Piedmont is home to the Italian slow food movement, a set of principles that has spread all around the world. Still, the best place to taste what difference properly produced food makes is in Turin where shops around Via Roma and Porta Palazzo are stocked with cured meats, hearty wines, and rich alpine cheeses from local Piedmontese artisan producers. Simply stroll by the delis and sample a few. Alternatively, enjoy the famous aperitivo atmosphere of San Salvario district, or settle into one of the cafes and restaurants stretched along the River Po to try a prized local dish such as the unique (and ubiquitous in Turin!) tuna and veal carpaccio.
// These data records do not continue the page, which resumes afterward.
Definition validity_next (b : list (Z * Z) * list (list pyval)) (cpu : Z) : list (Z * Z) * list (list pyval) :=
  (match die_of cpu with Some d => dict_set cpu d b.1 | None => b.1 end,
   if valid_die cpu then b.2
   else b.2 ++ [[VInt cpu; match die_of cpu with Some d => VInt d | None => VStr (default "" (topo cpu "die_id")) end]]).

Lemma validity_step_runs b cpu w x : runs (validity_step b cpu) w x (Ret (validity_next b cpu)) w x.
Proof using Type.
  unfold validity_step, validity_next, valid_die, die_of. destruct b as [m l]. run_by read_runs.
  destruct (topo cpu "die_id") as [s|]; simpl; [|apply runs_ret].
  destruct (py_int_of_str s) as [d|]; [|run]. rewrite Z.ltb_antisym. destruct (-1 <=? d); cbn [negb]; run.
Qed.

Lemma validity_foldl l b :
  ((foldl validity_next b l).2 = [] ↔ b.2 = [] ∧ ∀ cpu, cpu ∈ l → valid_die cpu = true) ∧
  (∀ cpu, dict_get cpu (foldl validity_next b l).1 =
          if bool_decide (cpu ∈ l) then (match die_of cpu with Some d => Some d | None => dict_get cpu b.1 end)
          else dict_get cpu b.1).
Proof using Type.
  revert b. induction l as [|c l IH]; intros b; cbn [foldl].
  { split; [|done]. split; [intros H; split; [done|by intros ? ?%not_elem_of_nil]|by intros [? _]]. }
  destruct (IH (validity_next b c)) as [H1 H2]. split.
  - rewrite H1. unfold validity_next at 1. cbn [snd]. setoid_rewrite elem_of_cons.
    destruct (valid_die c) eqn:E; [naive_solver|]. split.
    + by intros [[_ ?]%app_eq_nil _].
    + intros [_ H]. rewrite H in E by by left. done.
  - intros cpu. rewrite H2. unfold validity_next. cbn [fst].
    assert (bool_decide (cpu ∈ c :: l) = bool_decide (cpu = c) || bool_decide (cpu ∈ l)) as ->.
    { rewrite <- bool_decide_or. apply bool_decide_ext. by rewrite elem_of_cons. }
    repeat case_bool_decide; subst; simpl; try done.
    all: destruct (die_of c) eqn:E; rewrite ?E; try done.
    all: rewrite ?dict_get_set, ?Z.eqb_refl; try done.
    all: destruct (Z.eqb_spec c cpu); congruence.
Qed.

(** How a check ends: it fails, the message is kept, and tearDown fails as well. *)
Definition reported (test : M W die_self ()) w x : Prop :=
  ∃ l msg kept, di_failures x = Some l ∧
    runs test w x (raise_ TestFail msg) w (with_failures (l ++ [kept]) x) ∧
    runs tearDown w (with_failures (l ++ [kept]) x) (raise_ TestFail "CPU die topology validation failed")
      w (with_failures (l ++ [kept]) x).

Lemma tearDown_fails l f w x :
  runs tearDown w (with_failures (l ++ [f]) x) (raise_ TestFail "CPU die topology validation failed") w
    (with_failures (l ++ [f]) x).
Proof using Type.
  unfold tearDown. run_step. destruct (l ++ [f]) as [|g r] eqn:E; [by destruct l|]. rewrite <- E. clear g r E.
  run_step. run_step. eapply runs_bind; [|run].
  destruct (runs_for_each (l ++ [f]) (λ failure, log_error ("  - " +:+ failure)) (λ _ w' x', w' = w ∧ x' = with_failures (l ++ [f]) x)
    w (with_failures (l ++ [f]) x)) as (w' & x' & H & -> & ->); [|done|exact H].
  intros dn y todo w' x' _ [-> ->]. do 2 eexists. split; [apply runs_log|done].
Qed.

Lemma reported_intro test l msg kept w x :
  di_failures x = Some l → runs test w x (raise_ TestFail msg) w (with_failures (l ++ [kept]) x) → reported test w x.
Proof using Type. intros Hl H. exists l, msg, kept. split; [done|]. split; [done|]. apply tearDown_fails. Qed.

(** ** Groups of CPUs by die *)

Definition members (online : list Z) (die : Z) : list Z := filter (λ cpu, die_of cpu = Some die) online.

Definition group_next (keep : Z → bool) (g : list (Z * list Z)) (cpu : Z) : list (Z * list Z) :=
  match die_of cpu with Some d => if keep d then add_to_die d cpu g else g | None => g end.

Definition groups_of (keep : Z → bool) (online : list Z) : list (Z * list Z) := foldl (group_next keep) [] online.

Lemma group_step_runs keep g cpu w x : runs (group_step keep g cpu) w x (Ret (group_next keep g cpu)) w x.
Proof using Type.
  unfold group_step, group_next, die_of. run_by read_runs. destruct (topo cpu "die_id"); apply runs_ret.
Qed.

Lemma groups_runs keep online w x : runs (for_acc online [] (group_step keep)) w x (Ret (groups_of keep online)) w x.
Proof using Type. apply runs_foldl. intros b y _. apply group_step_runs. Qed.

Lemma members_snoc online cpu die :
  members (online ++ [cpu]) die = members online die ++ (if bool_decide (die_of cpu = Some die) then [cpu] else []).
Proof using Type. unfold members. rewrite list.filter_app, filter_cons. case_bool_decide; [by rewrite decide_True|by rewrite decide_False]. Qed.

Lemma groups_spec keep online :
  NoDup (map fst (groups_of keep online)) ∧
  ∀ die, dict_get die (groups_of keep online) =
    match members online die with [] => None | cpus => if keep die then Some cpus else None end.
Proof using Type.
  unfold groups_of. induction online as [|c l IH] using rev_ind; [split; [apply NoDup_nil_2|done]|].
  rewrite foldl_snoc. set (g := foldl _ [] l) in *. destruct IH as [Hnd Hg]. unfold group_next, add_to_die. split.
  - destruct (die_of c) as [d|]; [|done]. destruct (keep d); [by apply dict_set_nodup|done].
  - intros die. rewrite members_snoc. destruct (die_of c) as [d|].
    2:{ rewrite bool_decide_eq_false_2 by done. by rewrite app_nil_r, Hg. }
    destruct (Z.eq_dec d die) as [<-|Hne].
    + rewrite bool_decide_eq_true_2 by done. destruct (keep d) eqn:Ek.
      * rewrite dict_get_set, Z.eqb_refl, Hg, Ek. by destruct (members l d).
      * rewrite Hg, Ek. by destruct (members l d).
    + rewrite bool_decide_eq_false_2 by congruence. rewrite app_nil_r. destruct (keep d); [|done].
      rewrite dict_get_set. destruct (Z.eqb_spec d die); [done|]. apply Hg.
Qed.

Lemma groups_elem keep online die cpus :
  (die, cpus) ∈ groups_of keep online ↔ keep die = true ∧ cpus = members online die ∧ cpus ≠ [].
Proof using Type.
  destruct (groups_spec keep online) as [Hnd Hg]. rewrite <- dict_get_elem, Hg by done.
  destruct (members online die) as [|c l]; [naive_solver|]. destruct (keep die); naive_solver.
Qed.

Lemma members_elem online die cpu : cpu ∈ members online die ↔ cpu ∈ online ∧ die_of cpu = Some die.
Proof using Type. unfold members. rewrite list_elem_of_filter. tauto. Qed.

(** ** The CPU lists of a die *)

Definition lists_next (d : list (Z * string)) (cpu : Z) : list (Z * string) :=
  match cpu_list_of cpu with Some l => dict_set cpu l d | None => d end.
Definition lists_of (cpus : list Z) : list (Z * string) := foldl lists_next [] cpus.

Lemma lists_runs cpus w x : runs (for_acc cpus [] die_list_step) w x (Ret (lists_of cpus)) w x.
Proof using Type.
  apply runs_foldl. intros b c _. unfold die_list_step, lists_next, cpu_list_of. run_by read_runs.
  destruct (topo c "die_cpus_list") as [l|]; [|apply runs_ret]. simpl. destruct (py_empty l); apply runs_ret.
Qed.

Lemma lists_get cpus cpu : dict_get cpu (lists_of cpus) = if bool_decide (cpu ∈ cpus) then cpu_list_of cpu else None.
Proof using Type.
  unfold lists_of. induction cpus as [|c l IH] using rev_ind; [done|]. rewrite foldl_snoc. unfold lists_next at 1.
  assert (bool_decide (cpu ∈ l ++ [c]) = bool_decide (cpu ∈ l) || bool_decide (cpu = c)) as ->.
  { rewrite <- bool_decide_or. apply bool_decide_ext. by rewrite elem_of_app, list_elem_of_singleton. }
  destruct (decide (cpu = c)) as [->|Hne].
  - rewrite (bool_decide_eq_true_2 (c = c)), orb_true_r by done. destruct (cpu_list_of c) eqn:E.
    + by rewrite dict_get_set, Z.eqb_refl.
    + rewrite IH. by case_bool_decide.
  - rewrite (bool_decide_eq_false_2 (cpu = c)), orb_false_r, <- IH by done. destruct (cpu_list_of c); [|done].
    rewrite dict_get_set. by destruct (Z.eqb_spec c cpu).
Qed.

Lemma lists_nodup cpus : NoDup (map fst (lists_of cpus)).
Proof using Type.
  unfold lists_of. induction cpus as [|c l IH] using rev_ind; [apply NoDup_nil_2|]. rewrite foldl_snoc.
  unfold lists_next at 1. destruct (cpu_list_of c); [by apply dict_set_nodup|done].
Qed.

Lemma lists_values cpus v : v ∈ map snd (lists_of cpus) ↔ ∃ cpu, cpu ∈ cpus ∧ cpu_list_of cpu = Some v.
Proof using Type.
  rewrite list_elem_of_fmap. split.
  - intros ([c u] & -> & H). apply dict_get_elem in H; [|apply lists_nodup]. rewrite lists_get in H.
    case_bool_decide; [by exists c|done].
  - intros (c & Hc & Hl). exists (c, v). split; [done|]. apply dict_get_elem; [apply lists_nodup|].
    by rewrite lists_get, bool_decide_eq_true_2.
Qed.

Definition inconsistent (die : Z * list Z) : list (Z * list (Z * string)) :=
  if die.1 =? -1 then []
  else if (1 <? length (remove_dups (map snd (lists_of die.2))))%nat then [(die.1, lists_of die.2)] else [].

Lemma consistency_step_runs b die w x : runs (consistency_step b die) w x (Ret (b ++ inconsistent die)) w x.
Proof using Type.
  unfold consistency_step, inconsistent. destruct die as [d cpus]. cbn [fst snd]. destruct (d =? -1).
  { rewrite app_nil_r. run. }
  run_step. run_by lists_runs. destruct (1 <? _)%nat; [run|]. rewrite app_nil_r. run.
Qed.

(** All CPUs of a die that have a list have the same. *)
Definition lists_agree (online : list Z) : Prop := ∀ die cpu1 cpu2 l1 l2,
  die ≠ -1 → cpu1 ∈ online → cpu2 ∈ online → die_of cpu1 = Some die → die_of cpu2 = Some die →
  cpu_list_of cpu1 = Some l1 → cpu_list_of cpu2 = Some l2 → l1 = l2.

Lemma inconsistent_none online :
  (∀ e, e ∈ groups_of (λ _, true) online → inconsistent e = []) ↔ lists_agree online.
Proof using Type.
  split.
  - intros H die c1 c2 l1 l2 Hd H1 H2 D1 D2 L1 L2.
    assert ((die, members online die) ∈ groups_of (λ _, true) online) as Hg.
    { apply groups_elem. split_and!; [done|done|]. intros E. assert (c1 ∈ members online die) as Hc by by apply members_elem.
      rewrite E in Hc. by apply not_elem_of_nil in Hc. }
    specialize (H _ Hg). unfold inconsistent in H. cbn [fst snd] in H. destruct (Z.eqb_spec die (-1)); [done|].
    destruct (Nat.ltb_spec 1 (length (remove_dups (map snd (lists_of (members online die)))))) as [|Hle]; [done|].
    destruct (decide (l1 = l2)) as [|Hne]; [done|]. apply Nat.le_ngt in Hle as []. apply distinct_values. exists l1, l2.
    split; [apply lists_values; exists c1; split; [by apply members_elem|done]|].
    split; [apply lists_values; exists c2; split; [by apply members_elem|done]|done].
  - intros H [die cpus] (_ & -> & _)%groups_elem. unfold inconsistent. cbn [fst snd].
    destruct (Z.eqb_spec die (-1)) as [|Hd]; [done|]. destruct (Nat.ltb_spec 1 (length (remove_dups (map snd (lists_of (members online die)))))) as [Hlt|]; [|done].
    apply distinct_values in Hlt as (a & b & (c1 & [H1 D1]%members_elem & L1)%lists_values & (c2 & [H2 D2]%members_elem & L2)%lists_values & Hne).
    destruct Hne. by eapply (H die c1 c2).
Qed.

(** [test_die_cpumask_consistency] passes exactly when any two online CPUs with the same
    die identifier, other than -1, that have a list of the CPUs of the die have the same list.
    Otherwise it fails, and tearDown after it. *)
Theorem cpumask_consistency_verdict l w x :
  di_failures x = Some l →
  (lists_agree (di_online_cpus x) ∧ runs test_die_cpumask_consistency w x (Ret ()) w x) ∨
  (¬ lists_agree (di_online_cpus x) ∧ reported test_die_cpumask_consistency w x).
Proof using Type.
  intros Hl. set (found := foldl (λ b e, b ++ inconsistent e) [] (groups_of (λ _, true) (di_online_cpus x))).
  assert (found = [] ↔ lists_agree (di_online_cpus x)) as Hiff.
  { unfold found. rewrite (foldl_found inconsistent) by done. rewrite <- inconsistent_none. tauto. }
  assert (∀ r w' x', runs (match found with
     | [] => log_info "PASS: die_cpumask is consistent across all dies"
     | _ => add_failure ("Inconsistent die_cpumask: " +:+ spaces 33 +:+ inconsistencies_repr found) ;;
            test_fail ("FAIL: Inconsistent die_cpumask found: " +:+ spaces 22 +:+ inconsistencies_repr found) end) w x r w' x' →
    runs test_die_cpumask_consistency w x r w' x') as Hrun.
  { intros r w' x' H. unfold test_die_cpumask_consistency. run_step. run_step. run_by groups_runs. run_step.
    eapply runs_bind; [apply (runs_foldl _ _ (λ b e, b ++ inconsistent e)); intros; apply consistency_step_runs|].
    fold found. cbv beta. exact H. }
  destruct found as [|e r]; [left|right].
  - split; [by apply Hiff|]. apply Hrun, runs_log.
  - split; [by intros ?%Hiff|]. eapply reported_intro; [done|]. apply Hrun. eapply runs_bind; [by apply add_failure_runs|].
    apply runs_throw.
Qed.

(** [test_die_id_validity] passes exactly when every die identifier that is there is a number
    of at least -1, and returns the identifiers by CPU.  Otherwise it fails, and tearDown
    after it. *)
Theorem die_id_validity_verdict l w x :
  di_failures x = Some l →
  let valid := ∀ cpu, cpu ∈ di_online_cpus x → valid_die cpu = true in
  (valid ∧ ∃ m, runs test_die_id_validity w x (Ret m) w x ∧
     ∀ cpu, dict_get cpu m = if bool_decide (cpu ∈ di_online_cpus x) then die_of cpu else None) ∨
  (¬ valid ∧ reported (test_die_id_validity ;; mret ()) w x).
Proof using Type.
  intros Hl valid. destruct (validity_foldl (di_online_cpus x) ([], [])) as [H1 H2].
  destruct (foldl validity_next ([], []) (di_online_cpus x)) as [m bad] eqn:E. cbn [fst snd] in *.
  assert (bad = [] ↔ valid) as Hiff by (rewrite H1; unfold valid; tauto).
  assert (runs (for_acc (di_online_cpus x) ([], []) validity_step) w x (Ret (m, bad)) w x) as Hloop.
  { rewrite <- E. apply runs_foldl. intros b y _. apply validity_step_runs. }
  destruct bad as [|e r]; [left|right].
  - split; [by apply Hiff|]. exists m. split.
    + unfold test_die_id_validity. run_step. run_step. run_by Hloop. run.
    + intros cpu. rewrite H2. case_bool_decide; [|done]. by destruct (die_of cpu).
  - split; [by intros ?%Hiff|]. eapply reported_intro; [done|]. apply runs_bind_raise. unfold test_die_id_validity.
    run_step. run_step. run_by Hloop. eapply runs_bind; [by apply add_failure_runs|]. apply runs_throw.
Qed.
If you're lucky enough to be visiting in September, the famous Turin food festival dedicated to slow food takes place every two years with the region's best producers on display.

What to bring to your friends from Turin

Turin benefits from falling behind Milan in global reputation for fashion and high-end shopping, which makes it a well-kept shopping secret for locals and visitors. Multiple big-brand flagships and boutique stores spread around the city provide world-class shopping at uninflated prices, meaning you'll have no trouble finding something special to take back home to your friends. If you're after something more gimmicky, the usual visitor-targeted souvenir stalls are concentrated around the historic city centre offering Shroud of Turin, Juventus football club, and Italian royal family paraphernalia along with other items. If it's a culinary type you're shopping for, you'll be spoilt for choice between the delicious hams, salamis, cheeses, fresh and dried pastas, artisan arborio rice, Moroccan spice mixes, delicious baked sweets, and every other kind of tasty delicacy you can imagine around Turin's many delis, markets, and speciality shops.